We are pausing at the middle of The Wreck of the Deutschland to consider Hopkins’ vision of the response to the religious Call. And we have been taking a look at earlier poems on this theme—such as Heaven-haven and Halfway House.

And a third early poem comes to mind, while we contemplate the Tall Nun, and while we consider the mystery of The Wreck’s stanza 18—another hymn, perhaps, about a girl joining a convent or a young man joining the priesthood—“The Habit of Perfection.” It’s a gloss on St Augustine’s transfiguration of the senses in “Too late have I loved Thee, O Beauty ever ancient ever new, too late have I loved Thee.” In St Augustine’s beautiful paragraph, each of the five senses is given its full due—touching, hearing, seeing, tasting, even smelling—in full acceptance of the rich sensuous Beauty of the sensation, and then each of the five senses is drawn up towards the source of all Beauty, God. Hopkins’ gloss here is indeed full of the same old, new anarchy of images, of paradox, of contradiction, so fitting for a crux:

ELECTED Silence, sing to me
And beat upon my whorlèd ear,
Pipe me to pastures still and be
The music that I care to hear.

Shape nothing, lips; be lovely-dumb:
It is the shut, the curfew sent
From there where all surrenders come
Which only makes you eloquent.

Be shellèd, eyes, with double dark
And find the uncreated light:
This ruck and reel which you remark
Coils, keeps, and teases simple sight.

Palate, the hutch of tasty lust,
Desire not to be rinsed with wine:
The can must be so sweet, the crust
So fresh that come in fasts divine!



The “can” is the Tabernacle, by the way; the “crust” is the Blessed Sacrament, as in the much later poem, similarly a hymn to Beauty, “The Bugler’s First Communion”: “Forth Christ from cupboard fetched, how fain I of feet/To his youngster take his treat!” Back now to the poem, almost vulgarly to nose & toes:

Nostrils, your careless breath that spend
Upon the stir and keep of pride,
What relish shall the censers send
Along the sanctuary side!

O feel-of-primrose hands, O feet
That want the yield of plushy sward,
But you shall walk the golden street
And you unhouse and house the Lord.



Here I imagine Hopkins imagines himself a Priest who takes and puts the Blessed Sacrament into and out of the Tabernacle.
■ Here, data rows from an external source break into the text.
Definition wasteStep (s : Service) (acc : wasteAcc) (podAnalysis : PodOptimization)
    : wasteAcc :=
  let cpu := CPU (PodResourceAnalysis podAnalysis) in
  let mem := Memory (PodResourceAnalysis podAnalysis) in
  let acc :=
    if String.eqb (Status cpu) "OVER_PROVISIONED" then
      let w := wasteOf podAnalysis "CPU" cpu in
      {| overProvisionedPods := overProvisionedPods acc ++ [w];
         idlePods := idlePods acc;
         totalCPUWaste := F64.add (totalCPUWaste acc) (WastePercentage w);
         totalMemoryWaste := totalMemoryWaste acc |}
    else acc in
  let acc :=
    if String.eqb (Status mem) "OVER_PROVISIONED" then
      let w := wasteOf podAnalysis "MEMORY" mem in
      {| overProvisionedPods := overProvisionedPods acc ++ [w];
         idlePods := idlePods acc;
         totalCPUWaste := totalCPUWaste acc;
         totalMemoryWaste := F64.add (totalMemoryWaste acc) (WastePercentage w) |}
    else acc in
  if F64.ltb (Utilization cpu) (IdleThreshold (criteria s))
     && F64.ltb (Utilization mem) (IdleThreshold (criteria s)) then
    {| overProvisionedPods := overProvisionedPods acc;
       idlePods := idlePods acc ++ [PodName podAnalysis];
       totalCPUWaste := totalCPUWaste acc;
       totalMemoryWaste := totalMemoryWaste acc |}
  else acc.

Definition len {A : Type} (l : list A) : Z := Z.of_nat (length l).

Definition analyzeResourceWaste (s : Service) (podAnalyses : list PodOptimization)
    : ResourceWasteAnalysis :=
  let acc :=
    fold_left (wasteStep s) podAnalyses
      {| overProvisionedPods := []; idlePods := [];
         totalCPUWaste := F64.zero; totalMemoryWaste := F64.zero |} in
  let avgWastePercentage :=
    if 0 <? len (overProvisionedPods acc) then
      F64.div (F64.add (totalCPUWaste acc) (totalMemoryWaste acc))
        (F64.of_Z (len (overProvisionedPods acc) * 2))
    else F64.zero in
  {| OverProvisionedPods := overProvisionedPods acc;
     UnderUtilizedPods := [];
     IdlePods := idlePods acc;
     TotalWastage :=
       {| TotalCPUWaste := FormatFloat1 (totalCPUWaste acc) +:+ "%";
          TotalMemoryWaste := FormatFloat1 (totalMemoryWaste acc) +:+ "%";
          AvgWastePercentage := avgWastePercentage;
          EstimatedCost := "需要更多成本資訊來計算" |} |}.

Definition generateSummary (s : Service) (podAnalyses : list PodOptimization)
    (resourceWaste : ResourceWasteAnalysis) : OptimizationSummary :=
  let totalPods := len podAnalyses in
  let podsNeedingOptimization :=
    fold_left (fun n podAnalysis => if 0 <? len (Issues podAnalysis) then n + 1 else n)
      podAnalyses 0 in
  let totalScore :=
    fold_left (fun t podAnalysis => F64.add t (OptimizationScore podAnalysis))
      podAnalyses F64.zero in
  let overallScore :=
    if 0 <? totalPods then F64.div totalScore (F64.of_Z totalPods) else F64.zero in
  {| TotalPods := totalPods;
     PodsNeedingOptimization := podsNeedingOptimization;
     PotentialCPUSavings := TotalCPUWaste (TotalWastage resourceWaste);
     PotentialMemorySavings := TotalMemoryWaste (TotalWastage resourceWaste);
     OverallScore := overallScore |}.

(** analyzePod; [now] is what time.Now() returns. *)
Definition analyzePod (s : Service) (now : Time) (pod : Gke.Pod)
    : result PodOptimization :=
  let resourceUsage :=
    match Gke.GetPodResourceUsage (gkeService s) (Gke.Pod_Name pod)
            (Gke.Pod_Namespace pod) with
    | Ok usage => usage
    | Err _ =>
        {| Gke.RU_PodName := Gke.Pod_Name pod;
           Gke.RU_Namespace := Gke.Pod_Namespace pod;
           Gke.RU_CPU := Gke.Usage_zero;
           Gke.RU_Memory := Gke.Usage_zero;
           Gke.RU_Disk := Gke.DiskUsage_zero;
           Gke.RU_Timestamp := now;
           Gke.RU_Containers := [] |}
    end in
  let resourceAnalysis := analyzeResourceUsage s resourceUsage in
  let healthStatus := analyzeHealthStatus s pod in
  let issues := identifyOptimizationIssues s resourceAnalysis healthStatus pod in
  let optimizationScore :=
    calculateOptimizationScore s resourceAnalysis healthStatus issues in
  Ok {| PodName := Gke.Pod_Name pod;
        Namespace := Gke.Pod_Namespace pod;
        PodStatus := Gke.Pod_Status pod;
        OptimizationScore := optimizationScore;
        Issues := issues;
        PodResourceAnalysis := resourceAnalysis;
        PodHealthStatus := healthStatus |}.

(** The loop of GenerateOptimizationReport over the Pods: a Pod whose
    analysis fails is passed over. *)
Definition reportStep (s : Service) (now : Time)
    (acc : list PodOptimization * list Recommendation) (pod : Gke.Pod)
    : list PodOptimization * list Recommendation :=
  let '(podAnalysis, recommendations) := acc in
  match analyzePod s now pod with
  | Err _ => acc
  | Ok podOpt =>
      (podAnalysis ++ [podOpt], recommendations ++ generatePodRecommendations s podOpt)
  end.

Definition GenerateOptimizationReport (s : Service) (now : Time) (namespace : string)
    : result OptimizationReport :=
  let namespace := if String.eqb namespace "" then "default" else namespace in
  match Gke.GetAllPods (gkeService s) namespace with
  | Err msg => Err ("無法取得 Pod 列表: " +:+ msg)
  | Ok pods =>
      let '(podAnalysis, recommendations) :=
        fold_left (reportStep s now) pods ([], []) in
      let resourceWaste := analyzeResourceWaste s podAnalysis in
      let summary := generateSummary s podAnalysis resourceWaste in
      Ok {| ClusterName := "GKE-Cluster";
            ReportNamespace := namespace;
            GeneratedAt := now;
            Summary := summary;
            Recommendations := recommendations;
            PodAnalysis := podAnalysis;
            ReportResourceWaste := resourceWaste |}
  end.

Definition GetOptimizationCriteria (s : Service) : OptimizationCriteria :=
  criteria s.

Definition UpdateOptimizationCriteria (s : Service) (c : OptimizationCriteria)
    : Service :=
  {| gkeService := gkeService s; criteria := c |}.

(** ** handler.go *)

(** The values a decoded JSON request holds behind [interface{}]. *)
#[warnings="-register-all"]
Inductive any : Type :=
  | AnyNil
  | AnyBool (b : bool)
  | AnyFloat64 (x : float64)
  | AnyString (s : string)
  | AnyArray (l : list any)
  | AnyObject (l : list (string * any)).

(** [arguments[key].(float64)]: the value and [ok]. *)
Definition asFloat64 (arguments : gmap string any) (key : string) : option float64 :=
  match arguments !! key with
  | Some (AnyFloat64 x) => Some x
  | _ => None
  end.

(** Handler.UpdateOptimizationCriteria: the service as the call leaves it
    and the field NewCriteria of the response (the JSON text of the
    response is not modelled). *)
Definition Handler_UpdateOptimizationCriteria (s : Service)
    (arguments : gmap string any) : Service * OptimizationCriteria :=
  let newCriteria :=
    {| CPUThreshold :=
         match asFloat64 arguments "cpuThreshold" with
         | Some cpuThreshold => cpuThreshold
         | None => CPUThreshold (GetOptimizationCriteria s)
         end;
       MemoryThreshold :=
         match asFloat64 arguments "memoryThreshold" with
         | Some memoryThreshold => memoryThreshold
         | None => MemoryThreshold (GetOptimizationCriteria s)
         end;
       HealthThreshold :=
         match asFloat64 arguments "healthThreshold" with
         | Some healthThreshold => int32_of_float64 healthThreshold
         | None => HealthThreshold (GetOptimizationCriteria s)
         end;
       IdleThreshold :=
         match asFloat64 arguments "idleThreshold" with
         | Some idleThreshold => idleThreshold
         | None => IdleThreshold (GetOptimizationCriteria s)
         end |} in
  (UpdateOptimizationCriteria s newCriteria, newCriteria).

End Optimization.

(** ** The properties, in the words of the specification

    The definitions below are what the statements at the end of the file
    are written with; none of them is used by the embedding above. *)

Module Spec.

Import Strings Strconv Optimization.

(** *** Quantities (the parser of the specification) *)

(** The unit a lower-case quantity ends in; the empty string for none. *)
Definition unitOf (q : string) : string :=
  if HasSuffix q "mi" then "mi"
  else if HasSuffix q "gi" then "gi"
  else if HasSuffix q "m" then "m"
  else "".

(** The quantity without its unit. *)
Definition numericPart (q : string) : string :=
  if HasSuffix q "mi" then TrimSuffix q "mi"
  else if HasSuffix q "gi" then TrimSuffix q "gi"
  else if HasSuffix q "m" then TrimSuffix q "m"
  else q.

(** m: millicores, unchanged; Mi: mebibytes, unchanged; Gi: mebibytes
    times 1024. *)
Definition scale (unit : string) (x : float64) : float64 :=
  if String.eqb unit "gi" then F64.mul x (F64.of_Z 1024) else x.

(** Modelled on the specification's wording of the parser: case is
    ignored, the trailing unit gives the scale, the empty string and "-"
    are 0, and so is every quantity whose numeric part does not parse. *)
Definition parse_spec (quantity : string) : float64 :=
  if String.eqb quantity "" || String.eqb quantity "-" then F64.zero
  else
    let q := ToLower quantity in
    match ParseFloat (numericPart q) with
    | (x, None) => scale (unitOf q) x
    | (_, Some _) => F64.zero
    end.

(** A quantity whose numeric part ParseFloat rejects. *)
Definition unparsable (quantity : string) : Prop :=
  snd (ParseFloat (numericPart (ToLower quantity))) <> None.



(** *** Classification *)

Definition knownStatus (status : string) : Prop :=
  status = "OPTIMAL" \/ status = "OVER_PROVISIONED" \/ status = "UNDER_PROVISIONED"
  \/ status = "IDLE" \/ status = "UNKNOWN".

(** *** Scores *)

(** [x] clamped below at 0. *)
Definition clampBelow0 (x : float64) : float64 :=
  if F64.ltb x F64.zero then F64.zero else x.

(** [0 <= x <= 100]. *)
Definition inScoreRange (x : float64) : Prop :=
  F64.leb F64.zero x = true /\ F64.leb x (F64.of_Z 100) = true.

(** The number of issues of a severity. *)
Definition countSeverity (severity : string) (issues : list OptimizationIssue) : Z :=
  len (List.filter (fun issue => String.eqb (Severity issue) severity) issues).

(** The health score as the specification computes it, over the
    integers: 100, less ten per restart above the threshold, less 30 for
    a Pod that is not ready, less 40 for one that is not Running, and
    not below 0. *)
Definition healthScore_spec (totalRestarts healthThreshold : Z) (ready : bool)
    (status : string) : Z :=
  Z.max 0
    (100
     - (if healthThreshold <? totalRestarts
        then (totalRestarts - healthThreshold) * 10 else 0)
     - (if ready then 0 else 30)
     - (if String.eqb status "Running" then 0 else 40)).

(** *** Waste *)

Definition overProvisioned (m : ResourceMetric) : bool :=
  String.eqb (Status m) "OVER_PROVISIONED".

(** The waste records of one Pod, as (resource type, waste percentage):
    one for each over-provisioned dimension, CPU first. *)
Definition wasteRecords (podAnalysis : PodOptimization) : list (string * float64) :=
  let cpu := CPU (PodResourceAnalysis podAnalysis) in
  let mem := Memory (PodResourceAnalysis podAnalysis) in
  (if overProvisioned cpu
   then [("CPU", F64.sub (F64.of_Z 100) (Utilization cpu))] else [])
  ++ (if overProvisioned mem
      then [("MEMORY", F64.sub (F64.of_Z 100) (Utilization mem))] else []).

(** The sum, in the order of the records, of the waste percentages of
    one resource type. *)
Definition sumWaste (resourceType : string) (records : list (string * float64))
    : float64 :=
  fold_left F64.add
    (map snd (List.filter (fun r => String.eqb (fst r) resourceType) records))
    F64.zero.

(** (sum of CPU waste + sum of memory waste) / (2 x number of records),
    or 0 when there is no record. *)
Definition averageWaste (records : list (string * float64)) : float64 :=
  match records with
  | [] => F64.zero
  | _ :: _ =>
      F64.div (F64.add (sumWaste "CPU" records) (sumWaste "MEMORY" records))
        (F64.of_Z (2 * len records))
  end.

(** *** Criteria update *)

(** The criteria a request leaves, field by field: a field supplied as a
    number takes it (healthThreshold after conversion to int32), any
    other field keeps its previous value. *)
Definition updated_spec (old : OptimizationCriteria) (arguments : gmap string any)
    : OptimizationCriteria :=
  let number (key : string) : option float64 :=
    match arguments !! key with
    | Some (AnyFloat64 x) => Some x
    | _ => None
    end in
  {| CPUThreshold := default (CPUThreshold old) (number "cpuThreshold");
     MemoryThreshold := default (MemoryThreshold old) (number "memoryThreshold");
     HealthThreshold :=
       default (HealthThreshold old) (int32_of_float64 <$> number "healthThreshold");
     IdleThreshold := default (IdleThreshold old) (number "idleThreshold") |}.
And finally, total simplicity; abject simplicity—and here both Schubert’s Winterreise and Eliot’s Four Quartets can join in :

And, Poverty, be thou the bride
And now the marriage feast begun,
And lily-coloured clothes provide
Your spouse not laboured-at nor spun.


Re-read these three earlier poems—“Heaven-haven” and “The Half-way House” and “The Habit of Perfection”—as a study for the contemplation of The Deutschland’s contemplation of the Tall Nun and the mystery at the heart of its 18th stanza—and so much then becomes clear, indeed rich, indeed One and True and Good and Beautiful!